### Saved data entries
==============================

Definition unauthorized : Reply := Responded (mkResponse 401 (Js.Str "Unauthorized")).

(** An upstream that answers the calls in order from a script and lets
    every later call time out. *)
Definition scripted (script : list Reply) : Upstream :=
  fun history _ => nth (length history) script NoResponse.

(** An upstream that rejects every call with 401. *)
Definition rejecting : Upstream := fun _ _ => unauthorized.

Definition stored (t : string) : State := mkState (Js.Str t) [].

Definition fresh : State := mkState Js.Null [].

Definition apps : string := "/api/v2/user/apps".

Definition listApps : Concurrent.Call := Concurrent.mkCall apps "get" Js.Null.

(** The 401 reply, a login reply with token xyz, then the list of apps. *)
Definition expired_then_fresh : Upstream :=
  scripted [unauthorized; ok (tokenBody "xyz"); ok (Js.Str "apps")].

End Scenario.

(** ** The route handlers

    The handlers registered on the Express application.  A handler reads
    the request, calls [makeCaproverRequest] and writes to [res]; what it
    writes is recorded, and so is the exception it is left with when its
    catch block throws.  The texts of messages that the program does not
    build itself are taken from a [Runtime]. *)

Module Express.

(** [req.params] and [req.body]. *)
Record Req : Type := mkReq {
  params : Js.value;
  reqBody : Js.value
}.

(** One call of [res.json], with the status set before it. *)
Record Sent : Type := mkSent {
  code : Z;
  json : Js.value
}.

(** What a handler can be left with: an error thrown by the request
    helper, the [TypeError] of destructuring [null] or [undefined], or the
    [ReferenceError] of reading a name that is not in scope. *)
Inductive Exception : Type :=
| Raised (e : Error)
| TypeError (property : string)
| ReferenceError (name : string).

(** The texts made by axios and by the JavaScript engine. *)
Record Runtime : Type := mkRuntime {
  stringify : Js.value -> string;            (** [JSON.stringify(v)] in a template *)
  axios_message : option Response -> string; (** [error.message] of an axios error *)
  type_error_message : string -> string      (** [error.message] of a [TypeError] *)
}.

Inductive HOutcome (A : Type) : Type :=
| Value (a : A)
| Exc (x : Exception)
| Starved.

==============================

### The task
Where a line contains "Inductive HOutcome (A", begin there and output each line through the end of the data above, exactly; give no other lines.

### Answer
Inductive HOutcome (A : Type) : Type :=
| Value (a : A)
| Exc (x : Exception)
| Starved.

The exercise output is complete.